The corepressor NCOR1 regulates the survival of single-positive thymocytes

Nuclear receptor corepressor 1 (NCOR1) is a transcriptional regulator bridging repressive chromatin modifying enzymes with transcription factors. NCOR1 regulates many biological processes, however its role in T cells is not known. Here we show that Cd4 -Cre-mediated deletion of NCOR1 (NCOR1 cKO Cd4 ) resulted in a reduction of peripheral T cell numbers due to a decrease in single-positive (SP) thymocytes.
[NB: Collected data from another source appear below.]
(* ===== verification/BatchSplitFacts.v ===== *)
(** * BatchSplitFacts: streaming, batching and planning keep the statements.

    The T-SQL batch splitter gives the same batches for every chunking of a file;
    the import loop executes the statements of any splitter in order, each batch
    as soon as it is full; the plan of a batch keeps every source statement, its
    order and its error handling. *)

From S2P Require Import Prelude DbTypes Dialect Lexis PlSql Splitter Scanner ImportBatch ImportFacts BatchSplit.

(** ** Complete lines of a text *)

(** The lines ended by a newline and the text after the last one. *)
Fixpoint complete_lines (s : text) : list text * text :=
  match s with
  | [] => ([], [])
  | c :: s' =>
      let '(lines, rest) := complete_lines s' in
      if (c =? nl)%N then ([] :: lines, rest)
      else match lines with
           | line :: lines => ((c :: line) :: lines, rest)
           | [] => ([], c :: rest)
           end
  end.

Lemma split_once_None c s : split_once c s = None -> Forall (fun x => x <> c) s.
Proof.
  induction s as [|x s IH]; cbn; [constructor|]. destruct (N.eqb_spec x c); [done|].
  destruct (split_once c s) as [[a b]|]; [done|]. constructor; auto.
Qed.

Lemma split_once_Some c s a b : split_once c s = Some (a, b) -> s = a ++ c :: b /\ Forall (fun x => x <> c) a.
Proof.
  revert a b. induction s as [|x s IH]; cbn; [done|]. intros a b.
  destruct (N.eqb_spec x c) as [->|Hx]; [intros [= <- <-]; by repeat constructor|].
  destruct (split_once c s) as [[a' b']|]; [|done]. intros [= <- <-].
  destruct (IH a' b' eq_refl) as [-> Ha]. split; [done|by constructor].
Qed.

Lemma complete_lines_tail s : Forall (fun c => c <> nl) s -> complete_lines s = ([], s).
Proof.
  induction 1 as [|c s Hc _ IH]; cbn; [done|]. rewrite IH. by destruct (N.eqb_spec c nl).
Qed.

Lemma complete_lines_line a b :
  Forall (fun c => c <> nl) a ->
  complete_lines (a ++ nl :: b) = (a :: fst (complete_lines b), snd (complete_lines b)).
Proof.
  induction 1 as [|c a Hc _ IH]; cbn; [by destruct (complete_lines b)|]. rewrite IH. by destruct (N.eqb_spec c nl).
Qed.

Lemma complete_lines_app s m :
  complete_lines (s ++ m)
  = (fst (complete_lines s) ++ fst (complete_lines (snd (complete_lines s) ++ m)),
     snd (complete_lines (snd (complete_lines s) ++ m))).
Proof.
  remember (length s) as n eqn:Hn. revert s Hn. induction n as [n IH] using lt_wf_ind. intros s ->.
  destruct (split_once nl s) as [[a b]|] eqn:Hs.
  - apply split_once_Some in Hs as [-> Ha]. rewrite <- app_assoc. cbn [app].
    rewrite !complete_lines_line by done. cbn [fst snd].
    rewrite (IH (length b)) by (rewrite ?length_app; cbn; lia || done). done.
  - apply split_once_None in Hs. rewrite (complete_lines_tail s) by done. cbn.
    by destruct (complete_lines (s ++ m)).
Qed.

(** ** The T-SQL batch splitter *)

Import SqlServerBatchSplitter.

(** Pushing lines one after the other; the partial line is not involved. *)
Fixpoint feed (s : t) (lines : list text) : t * list text :=
  match lines with
  | [] => (s, [])
  | line :: lines =>
      let '(s1, out1) := push_line (trim_end_cr line) s in
      let '(s2, out2) := feed s1 lines in
      (s2, out1 ++ out2)
  end.

Lemma feed_app s a b :
  feed s (a ++ b) = let '(s1, out1) := feed s a in let '(s2, out2) := feed s1 b in (s2, out1 ++ out2).
Proof.
  revert s. induction a as [|line a IH]; intros s; cbn; [by destruct (feed s b)|].
  destruct (push_line (trim_end_cr line) s) as [s1 out1]. rewrite IH.
  destruct (feed s1 a) as [s2 out2]. destruct (feed s2 b) as [s3 out3]. by rewrite app_assoc.
Qed.

(** Pushing a line does not read the partial line. *)
Lemma push_char_partial p s ch rest :
  push_char (set_partial_line p s) ch rest
  = let '(s', out, n) := push_char s ch rest in (set_partial_line p s', out, n).
Proof.
  destruct s as [b pl lex f]. unfold push_char, push_batch, quote_read. cbn.
  destruct lex; repeat case_match; by simplify_eq.
Qed.

Lemma scan_partial p l s skip :
  scan_loop push_char (set_partial_line p s) skip l
  = let '(s', out) := scan_loop push_char s skip l in (set_partial_line p s', out).
Proof.
  revert s skip. induction l as [|c l IH]; intros s skip; [done|]. cbn [scan_loop]. destruct skip as [|k]; [|apply IH].
  rewrite push_char_partial. destruct (push_char s c l) as [[s1 out1] n]. rewrite IH.
  by destruct (scan_loop push_char s1 n l).
Qed.

Lemma push_line_partial p line s :
  push_line line (set_partial_line p s) = let '(s', out) := push_line line s in (set_partial_line p s', out).
Proof.
  unfold push_line. change (lexical_state (set_partial_line p s)) with (lexical_state s).
  destruct (match lexical_state s with LexNormal => _ | _ => _ end); [done|].
  rewrite scan_partial. destruct (scan_loop push_char s 0 line) as [s1 out].
  change (lexical_state (push nl (set_partial_line p s1))) with (lexical_state (push nl s1)).
  by destruct (lexical_state (push nl s1)).
Qed.

Lemma feed_partial p lines s :
  feed (set_partial_line p s) lines = let '(s', out) := feed s lines in (set_partial_line p s', out).
Proof.
  revert s. induction lines as [|l lines IH]; intros s; [done|]. cbn [feed]. rewrite push_line_partial.
  destruct (push_line (trim_end_cr l) s) as [s1 o1]. rewrite IH. by destruct (feed s1 lines).
Qed.

Lemma push_lines_feed fuel s :
  length (partial_line s) <= fuel ->
  push_lines fuel s
  = let '(lines, rest) := complete_lines (partial_line s) in
    let '(s', out) := feed s lines in (set_partial_line rest s', out).
Proof.
  revert s. induction fuel as [|fuel IH]; intros s Hle.
  - destruct (partial_line s) eqn:Hp; [|cbn in Hle; lia]. cbn. rewrite <- Hp. by destruct s.
  - cbn [push_lines]. destruct (split_once nl (partial_line s)) as [[line rest]|] eqn:Hs.
    + apply split_once_Some in Hs as [Hp Hl]. rewrite Hp, complete_lines_line by done. cbn [feed].
      rewrite push_line_partial. destruct (push_line (trim_end_cr line) s) as [s1 out1].
      rewrite IH by (cbn; rewrite Hp, length_app in Hle; cbn in Hle; lia). cbn [partial_line set_partial_line].
      destruct (complete_lines rest) as [lines rest']. cbn [fst snd].
      rewrite feed_partial. by destruct (feed s1 lines).
    + apply split_once_None in Hs. rewrite complete_lines_tail by done. cbn. by destruct s.
Qed.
In contrast, double-positive (DP) thymocyte numbers were not affected in the absence of NCOR1. The reduction in SP cells was due to diminished survival of NCOR1-null postselection TCRβ hi CD69 + and mature TCRβ hi CD69 − thymocytes. NCOR1-null thymocytes expressed elevated levels of the pro-apoptotic factor BIM and showed a higher fraction of cleaved caspase 3-positive cells upon TCR stimulation ex vivo . However, staphylococcal enterotoxin B (SEB)-mediated deletion of Vβ8 + CD4SP thymocytes was normal, suggesting that negative selection is not altered in the absence of NCOR1. Finally, transgenic expression of the pro-survival protein BCL2 restored the population of CD69 + thymocytes in NCOR1 cKO Cd4 mice to a similar percentage as observed in WT mice. Together, these data identify NCOR1 as a crucial regulator of the survival of SP thymocytes and revealed that NCOR1 is essential for the proper generation of the peripheral T cell pool.